In the data presented here, one of the principal findings was the consistent appearance of a significant main effect for treatment, that is, CTL versus Unloaded. Indeed, in virtually all of the pre- and postsynaptic variables of interest, save average branch length and pre- to postsynaptic coupling, Unloaded NMJs were of greater size than CTL synapses. In general, it has been shown that decrements in activity are associated with an increase in NMJ dimensions (disuse = larger NMJs), and it is commonly thought that the condition of decreased activity is sensed by both muscle and nervous tissue of the neuromuscular system (Yamaguchi et al. 2024). The lack of neuromuscular stimulation, or decreased communication, is interpreted as a malfunctioning unit that must be replaced or reinforced by increasing presynaptic branch length and thus number of presynaptic vesicles; recall that the average number of vesicles per unit branch length, or packing density, is resistant to remodeling (Deschenes et al. 2023).

Importantly, a recent investigation determined that muscle disuse not only imposes deleterious effects on the NMJ, but also throughout the somatomotor CTL system, including the brain's motor cortex and corticospinal system before reaching the NMJ (Sirago et al. 2023). This, as expected, results in more widespread or pervasive detrimental consequences of neuromuscular disuse. This would also do much to explain why relatively small changes in myofiber and whole muscle size can elicit far greater (∼2-fold) disturbances in muscle function, including strength and power. In addition to a significant main effect for Treatment (Unloaded > CTL), the ANOVA performed here also revealed a significant main effect of Age where Mature NMJs showed larger dimensions than those displayed by Juvenile synapses. This was not unexpected as it has been established that the size of NMJs on skeletal muscle faithfully mirrors the size and changes in size of the underlying muscle tissue (Balice-Gordon and Lichtman 1990; Balice-Gordon et al. 1990), and our data show that Mature muscles were larger than Juvenile ones.

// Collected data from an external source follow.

(** The literal of [sendOrderStatusNotification(statusData)] *)
Definition order_status (statusData : value) (id : string) (now : Z)
  : list part :=
  let status := get statusData "status" in
  [ Key "id" (VStr id);
    Key "type" (VStr "order_status");
    Key "orderId" (get statusData "orderId");
    Key "subject" (VStr "Order Status Update");
    Key "message"
        (VStr match assoc (to_string status) statusMessages with
              | Some m => m
              | None => "Order status updated to: " ++ to_string status
              end);
    Key "channels" (strings ["email"; "push"]);
    Key "priority"
        (VStr (if is_string status "payment_failed" then "high" else "normal"));
    Key "timestamp" (VStr (toISOString now));
    Key "status" (VStr "pending") ].

Definition sendOrderStatusNotification (statusData : value) : Task unit :=
  notify "orderId" statusData (order_status statusData).

(** The literal of [sendOrderCancellationNotification(cancelData)] *)
Definition order_cancellation (cancelData : value) (id : string) (now : Z)
  : list part :=
  [ Key "id" (VStr id);
    Key "type" (VStr "order_cancellation");
    Key "userId" (get cancelData "userId");
    Key "orderId" (get cancelData "orderId");
    Key "subject" (VStr "Order Cancelled");
    Key "message"
        (VStr ("Your order #" ++ to_string (get cancelData "orderId")
               ++ " has been cancelled successfully. Any charges will be refunded."));
    Key "channels" (strings ["email"; "push"]);
    Key "priority" (VStr "normal");
    Key "timestamp" (VStr (toISOString now));
    Key "status" (VStr "pending") ].

Definition sendOrderCancellationNotification (cancelData : value) : Task unit :=
  notify "userId" cancelData (order_cancellation cancelData).

(** The literal of [sendPaymentConfirmationNotification(paymentData)] *)
Definition payment_confirmation (paymentData : value) (id : string) (now : Z)
  : list part :=
  [ Key "id" (VStr id);
    Key "type" (VStr "payment_confirmation");
    Key "userId" (get paymentData "userId");
    Key "orderId" (get paymentData "orderId");
    Key "subject" (VStr "Payment Confirmed");
    Key "message"
        (VStr ("Payment of $" ++ to_string (get paymentData "amount")
               ++ " for order #" ++ to_string (get paymentData "orderId")
               ++ " has been processed successfully."));
    Key "channels" (strings ["email"; "sms"]);
    Key "priority" (VStr "high");
    Key "timestamp" (VStr (toISOString now));
    Key "status" (VStr "pending") ].

Definition sendPaymentConfirmationNotification (paymentData : value)
  : Task unit :=
  notify "userId" paymentData (payment_confirmation paymentData).

(** The literal of [sendPaymentFailureNotification(paymentData)] *)
Definition payment_failure (paymentData : value) (id : string) (now : Z)
  : list part :=
  [ Key "id" (VStr id);
    Key "type" (VStr "payment_failure");
    Key "userId" (get paymentData "userId");
    Key "orderId" (get paymentData "orderId");
    Key "subject" (VStr "Payment Failed");
    Key "message"
        (VStr ("Payment for order #" ++ to_string (get paymentData "orderId")
               ++ " failed. Please update your payment method and try again."));
    Key "channels" (strings ["email"; "push"]);
    Key "priority" (VStr "urgent");
    Key "timestamp" (VStr (toISOString now));
    Key "status" (VStr "pending") ].

Definition sendPaymentFailureNotification (paymentData : value) : Task unit :=
  notify "userId" paymentData (payment_failure paymentData).

(** The literal of [sendLowStockAlert(stockData)] *)
Definition low_stock (stockData : value) (id : string) (now : Z) : list part :=
  [ Key "id" (VStr id);
    Key "type" (VStr "admin_alert");
    Key "productId" (get stockData "productId");
    Key "subject" (VStr "Low Stock Alert");
    Key "message"
        (VStr ("Product " ++ to_string (get stockData "productName")
               ++ " is running low on stock. Current quantity: "
               ++ to_string (get stockData "quantity")));
    Key "channels" (strings ["email"]);
    Key "priority" (VStr "normal");
    Key "timestamp" (VStr (toISOString now));
    Key "status" (VStr "pending");
    Key "recipients"
        (strings ["admin@cloudmarket.com"; "inventory@cloudmarket.com"]) ].

Definition sendLowStockAlert (stockData : value) : Task unit :=
  notify "productId" stockData (low_stock stockData).

(** The notifications of [setupEventHandlers], by their channels: the
    first property that the literal reads, and the literal. *)
Definition notifications
  : list (string * (string * (value -> string -> Z -> list part))) :=
  [ ("user.created", ("userId", welcome));
    ("user.login", ("userId", login));
    ("order.created", ("userId", order_confirmation));
    ("order.status_changed", ("orderId", order_status));
    ("order.cancelled", ("userId", order_cancellation));
    ("payment.confirmed", ("userId", payment_confirmation));
    ("payment.failed", ("userId", payment_failure));
    ("inventory.low_stock", ("productId", low_stock)) ].

(** The handler of a channel. *)
Definition handler (channel : string) (data : value) : Task unit :=
  match assoc channel notifications with
  | Some (first, literal) => notify first data (literal data)
  | None => fun _ s => (inr tt, s)
  end.

(** [setupEventHandlers()]: one handler for each channel, and the
    channel stands here for its handler.  No call of [subscribe] is
    awaited: what one throws is lost, and the next one is made. *)
Definition setupEventHandlers (env : Env) (s : t) : t :=
  mk (fold_left
        (fun b channel =>
           snd (MessageBroker.subscribe channel channel (broker env) b))
        (map fst notifications) (messageBroker s))
     (heap s) (notificationQueue s) (drawn s).

(** [connectToMessageBroker()]: a connection that fails is logged. *)
Definition connectToMessageBroker (env : Env) (s : t) : t :=
  match MessageBroker.connect (broker env) (messageBroker s) with
  | (inr _, b) =>
      setupEventHandlers env (mk b (heap s) (notificationQueue s) (drawn s))
  | (inl _, b) => mk b (heap s) (notificationQueue s) (drawn s)
  end.

(** ** The routes *)

(** [this.notificationQueue.filter(n => n.status === status).length] *)
Definition with_status (status : string) (s : t) : Z :=
  Z.of_nat (List.length
              (filter (fun ref => is_string (get (deref s ref) "status") status)
                      (notificationQueue s))).

(** [types[k] = (types[k] || 0) + 1] on the properties of [types].  (A
    key that names a member of every object is outside the model.) *)
Definition count_one (k : string) (props : list (string * value))
  : list (string * value) :=
  set_prop k (add (or (get (VObj props) k) (VNum 0)) (VNum 1)) props.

In addition to senescence, adolescence represents another stage in the natural life cycle that is associated with heightened sensitivity to muscle UL (Haida et al. 1989; Deschenes et al. 2020). In fact, UL-induced loss of muscle strength and muscle atrophy have been reported to be more pronounced among juvenile neuromuscular systems relative to mature ones and to experience delayed recovery processes once removed from the UL intervention (Deschenes and Wilson 2003; Steffen et al. 1990). In short, it appears that both senescence and adolescence represent stages of the natural lifecycle that are particularly sensitive to the negative neuromuscular adaptations brought on by muscle UL.

Interestingly, although much research has been conducted to reveal the interaction of aging (senescence) and neuromuscular plasticity, far less has been done to determine how UL influences the neuromuscular systems of young rapidly growing animals. This is particularly true concerning morphological adaptations of adolescent NMJs and myofibers and is of particular concern in view of the fact that a recent study reported on functional responses to UL in juvenile and young adult systems (Deschenes et al. 2021) where loss of strength was more pointed in young adult than mature annals. Importantly, the same muscles from the same animal subjects that were featured in that study of function were used here to investigate structural neuromuscular adaptations to muscle UL in those same two age categories. Accordingly, the findings of the present study are of real value for the significant number of adolescent members of our society as it indicates that there is no greater penalty consequent to UL in adolescents than there is for mature neuromuscular systems, at least in the parameters examined here.

The most obvious finding of the present investigation was the presence of significant and consistent main effects for Age (Mature > Juvenile) and Treatment (Unloaded > CTL) on most of the variables of interest. More specifically, of the 14 variables assessed here for NMJ morphology, 12 of them exhibited significant main effects for Treatment and/or Age. Indeed, the only variables not to show a significant main effect for Age or Treatment were pre-to postsynaptic coupling, as well as average branch length which was not surprising in light of our previous works failing to reveal significant plasticity of those variables in response to the effects of age and activity (Deschenes et al. 2021).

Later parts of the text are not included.